YEA. Personne ne peut et ne veut se faire « hara-kiri ». Tous les membres du Conseil de Sécurité sont pour le maintien du droit de véto. Mais il y a des pays qui soutiennent les efforts de souveraineté des pays à capacité d’influence faible[7]. En réalité, le problème n’est pas tant le droit de véto, c’est son utilisation abusive qui pose problème. La difficulté est que tout le système de l’ONU et son personnel politique et non-neutre sont en déphasage avec le monde d’aujourd’hui. Ce n’est pas pour rien que de nombreux pays dont la Chine et la Russie cherchent non pas à réformer le Conseil de Sécurité, mais à créer un autre espace de dialogue sans le G7 et ses alliés. L’association des pays du BRICS Plus (Brésil, Russie, Inde, Chine et Afrique du sud, avec 13 pays en instance de rejoindre cette organisation) pourrait avec son poids dans l’économie mondiale émerger d’ici quelques années comme une alternative crédible à ceux qui continuent de défendre le Consensus de Washington comme une doctrine génératrice d’inégalités.
Je rappelle que la France est une puissance nucléaire et qu’à ce titre, elle n’a jamais plaidé contre le droit de véto, au contraire. C’est son instrument de dissuasion, un euphémisme pour ne pas parler de sa capacité de nuisance. Or, c’est cette capacité de nuisance que les pays africains devront contribuer à faire émerger sous d’autres formes.
Quand on utilise l’article 49.3 de la Constitution française pour faire passer en force et sans vote final des députés du parlement français un texte de réforme du régime des retraites que le Peuple français dans sa grande majorité rejette en l’état, on ne peut qu’être un adepte du droit de véto. L’article 49.3 de la Constitution française est l’équivalent d’un droit de véto unilatéral à la française. Le Peuple français commence à comprendre que cette disposition de la Constitution française l’éloigne un peu plus de la démocratie et le rapproche de plus en plus de la démocrature en vigueur dans certains pays africains, notamment ceux que soutient la France. Faut-il rappeler les pays, à savoir le Tchad, le Togo, le Congo, le Gabon par exemple, où la tutelle condescendante directe ou indirecte de la France n’a pas fait avancer la démocratie, celle de la vérité des urnes ?

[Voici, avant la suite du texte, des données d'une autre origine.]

(** * main_SOLID.py: scheduling and playlist synchronisation, verified model

    A shallow embedding of [src/main_SOLID.py].  The pure parts of the
    program (string tests, the duration check, the title tag, the sorts)
    are Rocq functions; the parts that talk to the outside (the system
    clock read by [datetime.now()], the YouTube gateway) are written in a
    state-and-exception monad over an explicit [world].

    Conventions of the model.
    - A Python [str] is a list of code points ([pystr]).  Comparison,
      concatenation, the substring test, the regex classes ([\d], [\s]),
      [str.lower()] and [str.upper()] are written out for every code
      point, with the tables of Unicode 14.0 as CPython 3.11 holds them
      (the full case mappings, and the rule for a final capital sigma).
      [int] raises [ValueError] for more than 4300 digits, the
      interpreter's default limit.
    - A naive [datetime] is its proleptic Gregorian day number (Python's
      [toordinal()]) with the time-of-day fields.  The calendar ends on
      9999-12-31: a step beyond it raises [OverflowError].
    - [strftime] is not modelled: the schedule holds the instants whose
      rendering the program stores.
    - The platform behind the gateway is a model of its contract: a
      listing answers with the first [maxResults] records of the playlist,
      an insertion adds a membership record at its end, a deletion removes
      the record named, and any request may fail in transport (the world's
      [faults]).
    - Console output ([print]) is not modelled; gateway requests are
      recorded in the world's [trace].
    - A loop whose end the program does not bound by a count takes a
      [fuel]: the number of turns it is allowed.  [OutOfFuel] says that the
      loop is still turning when the fuel is spent. *)

From Stdlib Require Import ZArith NArith List Bool Lia String Ascii.
From Stdlib Require Import Sorted Permutation DecimalN DecimalPos.
Import ListNotations.

(** ** Python strings *)
Module PyStr.

Local Open Scope N_scope.

Definition codepoint := N.
Definition pystr := list codepoint.

(** A literal of ASCII text. *)
Definition py (s : string) : pystr :=
  map N_of_ascii (list_ascii_of_string s).

Fixpoint str_eqb (a b : pystr) : bool :=
  match a, b with
  | [], [] => true
  | x :: a', y :: b' => N.eqb x y && str_eqb a' b'
  | _, _ => false
  end.

(** [a < b] on [str]: lexicographic on code points. *)
Fixpoint str_ltb (a b : pystr) : bool :=
  match a, b with
  | [], [] => false
  | [], _ :: _ => true
  | _ :: _, [] => false
  | x :: a', y :: b' =>
      if N.ltb x y then true
      else if N.eqb x y then str_ltb a' b' else false
  end.

(** [a <= b] on [str]. *)
Definition str_le (a b : pystr) : Prop := str_ltb b a = false.

Fixpoint startswith (p s : pystr) : bool :=
  match p, s with
  | [], _ => true
  | _ :: _, [] => false
  | x :: p', y :: s' => N.eqb x y && startswith p' s'
  end.

(** [needle in hay]. *)
Fixpoint contains (needle hay : pystr) : bool :=
  startswith needle hay ||
  match hay with
  | [] => false
  | _ :: t => contains needle t
  end.

(** The case tables of Unicode 14.0, as CPython 3.11 holds them.  A row
    [(lo, hi, step, to)] maps the code points [lo], [lo + step], ...,
    [hi] to [to], [to + step], ... in that order. *)
Definition case_row := (codepoint * codepoint * codepoint * codepoint)%type.

Definition in_row (c : codepoint) (r : case_row) : bool :=
  let '(lo, hi, step, _) := r in
  (lo <=? c) && (c <=? hi) && ((c - lo) mod step =? 0).

Definition map_rows (rows : list case_row) (c : codepoint) : codepoint :=
  match find (in_row c) rows with
  | Some (lo, _, _, to) => c - lo + to
  | None => c
  end.

Definition in_ranges (c : codepoint) (rs : list (codepoint * codepoint))
  : bool :=
  existsb (fun r => (fst r <=? c) && (c <=? snd r)) rs.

8. SR. L’Union africaine a monté un groupe dans le but toujours d’obtenir deux sièges : il s’agit du C 10 le comité des 10 chefs d’État et de gouvernement de l’Union africaine sur la réforme du Conseil de sécurité : Algérie – Sierra Leone – Namibie – Libye – Sénégal – Kenya – Ouganda – Guinée équatoriale Zambie – Congo. S’agissant de la stratégie africaine, fait-elle le poids ou s’agit-il de la poudre aux yeux ?

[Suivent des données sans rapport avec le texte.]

Lemma get_log_record_retime f table pk :
  get_log_record (retime f table) pk
  = (fun r => mkLogRecord (rec_id r) (rec_room_name r) (rec_event_type r)
                (rec_user_pseudonym r) (f r) (rec_content r))
      <$> get_log_record table pk.
Proof.
  unfold get_log_record, retime.
  induction table as [|r t IH]; [done|].
  rewrite fmap_cons. cbn [find rec_id].
  destruct (rec_id r =? pk); [done | exact IH].
Qed.

Lemma send_next_event_retime f table s :
  send_next_event (retime f table) s = send_next_event table s.
Proof.
  unfold send_next_event. destruct (log_record_ids s) as [|pk rest]; [done|].
  rewrite get_log_record_retime.
  by destruct (get_log_record table pk).
Qed.

Lemma wait_then_send_retime f table fuel : forall s,
  wait_then_send fuel (retime f table) s = wait_then_send fuel table s.
Proof.
  induction fuel as [|fuel IH]; intros s; [done|]. simpl.
  rewrite send_next_event_retime.
  destruct (log_record_ids s); [done|].
  destruct (send_next_event table s); [apply IH | done].
Qed.

End ReplayOrder.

YEA : L’Afrique ne fait pas le poids. Il faut une puissance militaire et une puissance économique pour avoir du poids. Est-ce de la poudre aux yeux ? Non, plus ! Les Chefs d’Etat estiment qu’en l’absence de puissance, ils peuvent collectivement négocier et obtenir la « moins pire » des solutions qui consisterait à avoir entre 1 et 5 représentants africains au Conseil de Sécurité, mais que le représentant africain (un ou cinq) ne voterait qu’en fonction des indications de son maître, qu’il soit occidental ou asiatique ou même provenant du Moyen-Orient. Bref, la démarche des chefs d’Etat africains pourrait être comprise comme la volonté d’assurer un minimum de souveraineté. Mais de quelle souveraineté veulent-ils parler quand pour la plupart, ces chefs d’Etat ont cédé sans contrepartie tangible pour leurs peuples, des pans entiers de leurs sols, sous-sols et richesses naturelles à des transnationales appartenant en majorité à l’un ou l’autre des membres du Conseil de sécurité ?
9. SR. Le continent africain est-il aligné ou uni sur cette question de la représentation africaine ? Lorsqu’on entend le Président Abdel Fattah Al Sissi d’Egypte ou celui d’Afrique du Sud, Matamela Cyril Ramaphosa, le discours est clair qu’il faut au moins une représentation africaine au Conseil de sécurité.
YEA. Oui, a priori le discours semble clair. Mais l’examen de la réalité sur le terrain tend à le faire paraître comme contradictoire. Pour ce qui est de l’Afrique du Sud de l’après-Apartheid, c’est le seul pays qui a compris, depuis l’époque ou Nelson Mandela a pu se hisser au pouvoir, que l’avenir de l’Afrique passe par des alliances en dehors du club de l’OTAN. Le choix de devenir un membre fondateur des BRICS est donc bien stratégique. Cela se traduit par une plus grande indépendance de l’Afrique du sud lorsqu’elle est appelée à siéger au Conseil de Sécurité comme membre non permanent. Si l’Allemagne ou le Japon qui tous deux demandent à siéger au Conseil de sécurité avec un droit de véto se voient opposer justement un droit de véto par les autres membres du Conseil de sécurité, dont principalement la France, imaginez la quasi « mission impossible » pour l’Afrique, ou à minima comme seule issue envisageable, la mission d’acceptation assortie des conditionnalités néocoloniales.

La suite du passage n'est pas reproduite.